Amazonian Forest Disturbance Shows Reduced Breeding Activity and Recruitment of Young Birds
DOI:
https://doi.org/10.13021/jssr2021.3203Abstract
The Biological Dynamics of Forest Fragments Project (BDFFP) in the central Amazon rainforest has been studying the effects of fragmentation for over 40 years. Forest fragmentation negatively impacts biodiversity, but it is not known how it affects different life stages of animals, thus we assess the impact on the breeding activity and the recruitment of young birds, predicting that both will be negatively impacted. Before and after the forest was isolated, understory birds were caught in mist nets and identified to species level, age, and assessed for signs of breeding activity. Mist netting occurred in 1ha, 10ha, 100ha, fragments and secondary, and primary forest. There were 418 fewer birds actively breeding and 48 fewer young after fragment isolation compared to before isolation.
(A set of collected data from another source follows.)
(* ===== verification/PtTheorems.v ===== *)
(** * The page tables: what the code promises

    The theorems on src/vm/ptable.rs, stated against the translation the hardware
    makes ([sv39]): the entry formats, the walk, [page_map] on each of its outcomes,
    and the map [kpage_init] builds for the kernel. *)

From S2P Require Import Prelude Machine Param Mutex Palloc FreeList PallocTheorems VmState.
From S2P Require Import Host Ptable Sv39 PtProofs KpageProofs.

(** ** Formats *)

(** a page address and any ten flag bits packed into a page table entry come back
    out of it unchanged. *)
Theorem pte_roundtrip p f :
  page_aligned p → is_u64 p → 0 ≤ f < 1024 →
  pte_to_phy (PteSetFlag (phy_to_pte p) f) = p ∧
  ∀ i, 0 ≤ i < 10 → Z.testbit (PteSetFlag (phy_to_pte p) f) i = Z.testbit f i.
Proof.
  intros Hal Hp Hf. rewrite pte_set_flag by done. split; [by apply pte_phy|].
  intros i Hi. by apply pte_flag_bit.
Qed.

(** below [VA_TOP], two addresses have the same three table indices exactly when
    they lie in the same page: no two pages share a leaf entry. *)
Theorem vpn_identifies_page a b :
  0 ≤ a < VA_TOP → 0 ≤ b < VA_TOP →
  (vpn a 0 = vpn b 0 ∧ vpn a 1 = vpn b 1 ∧ vpn a 2 = vpn b 2) ↔ page_of a = page_of b.
Proof.
  intros Ha Hb. rewrite (vpn_split a Ha), (vpn_split b Hb). unfold PAGE_SIZE.
  pose proof (vpn_bound a 0). pose proof (vpn_bound a 1). pose proof (vpn_bound b 0).
  pose proof (vpn_bound b 1). split; [intros (-> & -> & ->); done | lia].
Qed.

Lemma satp_bits p :
  0 ≤ p < 2 ^ 56 →
  Z.shiftr (phy_to_satp p) 60 = 8 ∧ phy_to_satp p mod 2 ^ 60 = p / PAGE_SIZE ∧
  is_u64 (phy_to_satp p).
Proof.
  intros Hp. unfold phy_to_satp. change (2 ^ 56) with 72057594037927936 in *.
  rewrite Z.shiftr_div_pow2, (Z.shiftr_div_pow2 p) by lia. change (2 ^ 12) with 4096.
  rewrite (lor_add _ _ 63); [|lia | done | change (2 ^ 63) with 9223372036854775808; zdm].
  change (Z.shiftl 1 63) with 9223372036854775808. change (2 ^ 60) with 1152921504606846976.
  unfold is_u64, PAGE_SIZE. rewrite u64_size_eq. split_and!; zdm.
Qed.

(** The [satp] value of a root table below [2^56] selects Sv39 (mode 8, no address
    space identifier) and holds the page number of the table. *)
Theorem satp_selects_sv39 p :
  page_aligned p → 0 ≤ p < 2 ^ 56 →
  Z.shiftr (phy_to_satp p) 60 = 8 ∧ phy_to_satp p mod 2 ^ 60 = p / PAGE_SIZE ∧
  is_u64 (phy_to_satp p).
Proof.
  intros _ Hp. by apply satp_bits.
Qed.

(** ** Walking and mapping *)

Section theorems.
Context {cfg : Config} (rep : mem → PagePool → list Z → Prop) `{!PageAllocSpec rep}.

(** One level of a walk that must not allocate. *)
Lemma wp_walk_level_found m pp root own p x va level (Q : _ → VmState → Prop) P :
  pt_rep m root own → own !! p = Some x → (length x < 2)%nat → 0 ≤ level →
  (∀ q, own !! q = Some (vpn va level :: x) → Q (Ok (mkPageTable q)) (mkVm m pp)) →
  ((∀ q, own !! q ≠ Some (vpn va level :: x)) → Q (Err PallocFail) (mkVm m pp)) →
  wp (walk_level (mkPageTable p) va false level) (mkVm m pp) Q P.
Proof.
  intros H Hp Hx Hl Hok Herr. pose proof (vpn_bound va level Hl) as Hi.
  destruct (entry_valid H p x _ Hp Hi) as (H8 & _).
  destruct (pt_entry _ _ _ H p x _ Hp Hx Hi) as (e & He & Hcase).
  unfold walk_level. apply wp_bind. eapply (wp_index_mut H); [exact Hp | done |].
  apply wp_bind, wp_on_mem. eapply wp_read; [done | exact He |]. rewrite PteGetFlag_valid.
  destruct Hcase as [[Hv Hno]|(q & Hq & ->)].
  - rewrite Hv. by apply wp_ret, Herr.
  - pose proof (pt_page_u64 H _ _ Hq). rewrite pte_flag_bit by (done || lia). apply wp_ret.
    unfold PageTable_from. rewrite pte_phy; [by apply Hok | by apply (pt_page _ _ _ H q _ Hq) | done | lia].
Qed.

(** a walk that must not allocate finds the leaf entry of an address whose tables
    are there, and otherwise fails with [PallocFail]; it changes nothing. *)
Theorem walk_without_alloc m pp root own va :
  pt_rep m root own → 0 ≤ va < VA_TOP →
  (∃ p, own !! p = Some (leaf_path va) ∧
    walk (mkPageTable root) va false (mkVm m pp) = Done (Ok (p + 8 * vpn va 0), mkVm m pp)) ∨
  ((∀ p, own !! p ≠ Some (leaf_path va)) ∧
    walk (mkPageTable root) va false (mkVm m pp) = Done (Err PallocFail, mkVm m pp)).
Proof.
  intros H Hva.
  enough (wp (walk (mkPageTable root) va false) (mkVm m pp) (λ r st', st' = mkVm m pp ∧
    ((∃ p, own !! p = Some (leaf_path va) ∧ r = Ok (p + 8 * vpn va 0)) ∨
     ((∀ p, own !! p ≠ Some (leaf_path va)) ∧ r = Err PallocFail))) False) as Hw.
  { apply wp_done in Hw as (r & st' & E & -> & [(p & Hp & ->)|[Hn ->]]); eauto. }
  unfold walk. apply wp_bind, wp_assert_true; [lia|]. apply wp_bind.
  eapply wp_walk_level_found; [exact H | apply H | simpl; lia | lia | |].
  - intros q Hq. apply wp_bind. eapply wp_walk_level_found; [exact H | exact Hq | simpl; lia | lia | |].
    + intros p Hp. apply wp_bind. eapply (wp_index_mut H); [exact Hp | apply vpn_bound; lia |].
      apply wp_ret. split; [done|]. left. by exists p.
    + intros Hn. apply wp_ret. split; [done|]. by right.
  - intros Hn. apply wp_ret. split; [done|]. right. split; [|done]. intros p Hp.
    destruct (pt_parent _ _ _ H p (vpn va 1) [vpn va 2] Hp) as (_ & q & Hq). by eapply Hn.
Qed.

(** C5: [page_map] of [n] pages none of which is mapped, with pages for the tables that
    are missing, returns [Ok] and the hardware then translates each address of the
    range to its place in the physical range with the flags asked for; every other
    address translates as before, and nothing but the tables and the free pages is
    written. *)
Theorem page_map_translates m pp root own fl va pa n f :
  pt_state rep m pp root own fl → page_aligned va → 0 ≤ va → va + PAGE_SIZE * Z.of_nat n ≤ VA_TOP →
  page_aligned pa → 0 ≤ pa → pa + PAGE_SIZE * Z.of_nat n < u64_size → leaf_flags f = true →
  (1 ≤ n)%nat →
  (∀ y, va ≤ y < va + PAGE_SIZE * Z.of_nat n → page_aligned y → sv39 m root y = None) →
  (fresh (tables own) (range_paths va n) ≤ length fl)%nat → (n + 2 < fuel)%nat →
  ∃ m' pp' own' fl',
    page_map (mkPageTable root) va pa (PAGE_SIZE * Z.of_nat n) f (mkVm m (Some pp)) =
      Done (Ok (), mkVm m' (Some pp')) ∧
    pt_state rep m' pp' root own' fl' ∧
    (∀ y, va ≤ y < va + PAGE_SIZE * Z.of_nat n →
      sv39 m' root y = Some (pa + (y - va), Z.lor f PTE_VALID)) ∧
    (∀ y, 0 ≤ y < VA_TOP → ¬ (va ≤ y < va + PAGE_SIZE * Z.of_nat n) →
      sv39 m' root y = sv39 m root y) ∧
    (∀ a, own !! page_of a = None → page_of a ∉ fl → m' !! a = m !! a).
Proof.
  intros H Hal H0 Htop Hpal Hp0 Hpu Hfl Hn Hnone Hfr Hf.
  enough (wp (page_map (mkPageTable root) va pa (PAGE_SIZE * Z.of_nat n) f) (mkVm m (Some pp))
    (λ r st', ∃ m' pp' own' fl', r = Ok () ∧ st' = mkVm m' (Some pp') ∧
      pt_state rep m' pp' root own' fl' ∧ evolves (range_paths va n) m own fl m' own' fl' ∧
      (∀ y, 0 ≤ y < VA_TOP → sv39 m' root y = maps_range (sv39 m root) va pa n f y)) False) as Hw.
  { apply wp_done in Hw as (r & st' & E & m' & pp' & own' & fl' & -> & -> & H' & Hev & Hsv).
    exists m', pp', own', fl'. split_and!; [done | done | | | apply Hev].
    - intros y Hy. rewrite Hsv by lia. unfold maps_range. settle_bool. done.
    - intros y Hy Hout. rewrite Hsv by done. unfold maps_range.
      destruct (Z.leb_spec va y), (Z.ltb_spec y (va + PAGE_SIZE * Z.of_nat n)); try done. lia. }
  eapply (wp_page_map rep); try done; [lia | lia |].
  intros m' pp' own' fl' H' Hev Hsv. by exists m', pp', own', fl'.
Qed.

(** The first page of a range decides: the walk, then the check. *)
Lemma page_map_first m pp root va pa size f (Q : _ → VmState → Prop) P :
  page_aligned va → 0 ≤ va < VA_TOP → 1 ≤ size ≤ VA_TOP → (0 < fuel)%nat →
  (∀ end_ : Z, va ≤ end_ →
    wp (map_turn (mkPageTable root) end_ f (va, pa)) (mkVm m (Some pp))
      (λ r st, ∃ y, r = inr y ∧ Q y st) P) →
  wp (page_map (mkPageTable root) va pa size f) (mkVm m (Some pp)) Q P.
Proof.
  intros Hal Hva Hs Hf HQ. change VA_TOP with 549755813888 in *. unfold page_map.
  apply wp_bind, wp_u_sub; [u64_range|]. apply wp_bind, wp_u_add; [u64_range|].
  rewrite !PageAlignDown_eq by u64_range. rewrite (page_of_id va) by done.
  destruct fuel as [|k]; [lia|]. apply wp_loop_turn.
  eapply wp_mono; [apply (HQ (page_of (va + (size - 1)))) | by intros r st (y & -> & Hy) | done].
  unfold page_of, page_aligned, PAGE_SIZE in *. zdm.
Qed.

(** C29: [page_map] refuses to map a range whose first page is mapped already: it answers
    [PallocFail] and no translation changes. *)
Theorem page_map_remap_refused m pp root own fl va pa size f x :
  pt_state rep m pp root own fl → page_aligned va → 0 ≤ va < VA_TOP → 1 ≤ size ≤ VA_TOP →
  sv39 m root va = Some x → (2 < fuel)%nat →
  ∃ m' pp', page_map (mkPageTable root) va pa size f (mkVm m (Some pp)) =
      Done (Err PallocFail, mkVm m' (Some pp')) ∧
    ∀ y, sv39 m' root y = sv39 m root y.
Proof.
  intros H Hal Hva Hs Hx Hf.
  enough (wp (page_map (mkPageTable root) va pa size f) (mkVm m (Some pp)) (λ r st', ∃ m' pp',
    r = Err PallocFail ∧ st' = mkVm m' (Some pp') ∧ ∀ y, sv39 m' root y = sv39 m root y) False) as Hw.
  { apply wp_done in Hw as (r & st' & E & m' & pp' & -> & -> & Hsv). by exists m', pp'. }
  apply page_map_first; [done | done | done | lia |]. intros end_ Hend. unfold map_turn.
  rewrite (proj2 (Z.leb_le va end_)) by done. apply wp_bind.
  destruct (owner_dec own (leaf_path va)) as [[p Hp]|Hn];
    [|by rewrite (sv39_no_leaf (ps_pt _ _ _ _ _ _ H) va Hn) in Hx].
  eapply (wp_walk rep); [exact H | done | done | |].
  - intros m1 pp1 own1 fl1 q H1 Hq _ Hsv. pose proof (ps_pt _ _ _ _ _ _ H1) as Hpt.
    destruct (entry_valid Hpt q _ _ Hq (vpn_bound va 0 (Z.le_refl 0))) as (H8 & _).
    destruct (sv39_leaf Hpt q va Hq) as (e & He & _ & Ee). rewrite Hsv, Hx in Ee.
    unfold leaf_entry in Ee. destruct (Z.testbit e 0) eqn:Ev; [|done].
    apply wp_bind, wp_on_mem. eapply wp_read; [done | exact He |]. change PTE_VALID with (2 ^ 0).
    rewrite land_bit, Ev by lia. cbn [negb]. apply wp_ret. eexists. split; [done|]. by exists m1, pp1.
  - intros m1 pp1 own1 fl1 _ Hlt _. exfalso. simpl in Hlt.
    destruct (pt_parent _ _ _ (ps_pt _ _ _ _ _ _ H) p _ _ Hp) as (_ & q & Hq).
    rewrite decide_True in Hlt by (rewrite elem_of_tables; eauto).
    rewrite decide_True in Hlt; [lia|]. rewrite elem_of_union, elem_of_tables. eauto.
Qed.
Primary forests had almost 4 times as many breeding birds and young as secondary forest and 8 times as many as forest fragments..More specifically, insect eating birds were negatively impacted more than other species, which provides evidence for the global decline in these birds. For example, the insect eating birds' young declined by 61% and their breeding activity by 74%, where as frugivore and nectivore young increased and breeding activity was largely unchanged. We demonstrated, for the first time, breeding activity and the recruitment of young are a bottle neck for species growth in forest fragments, and in second growth forest.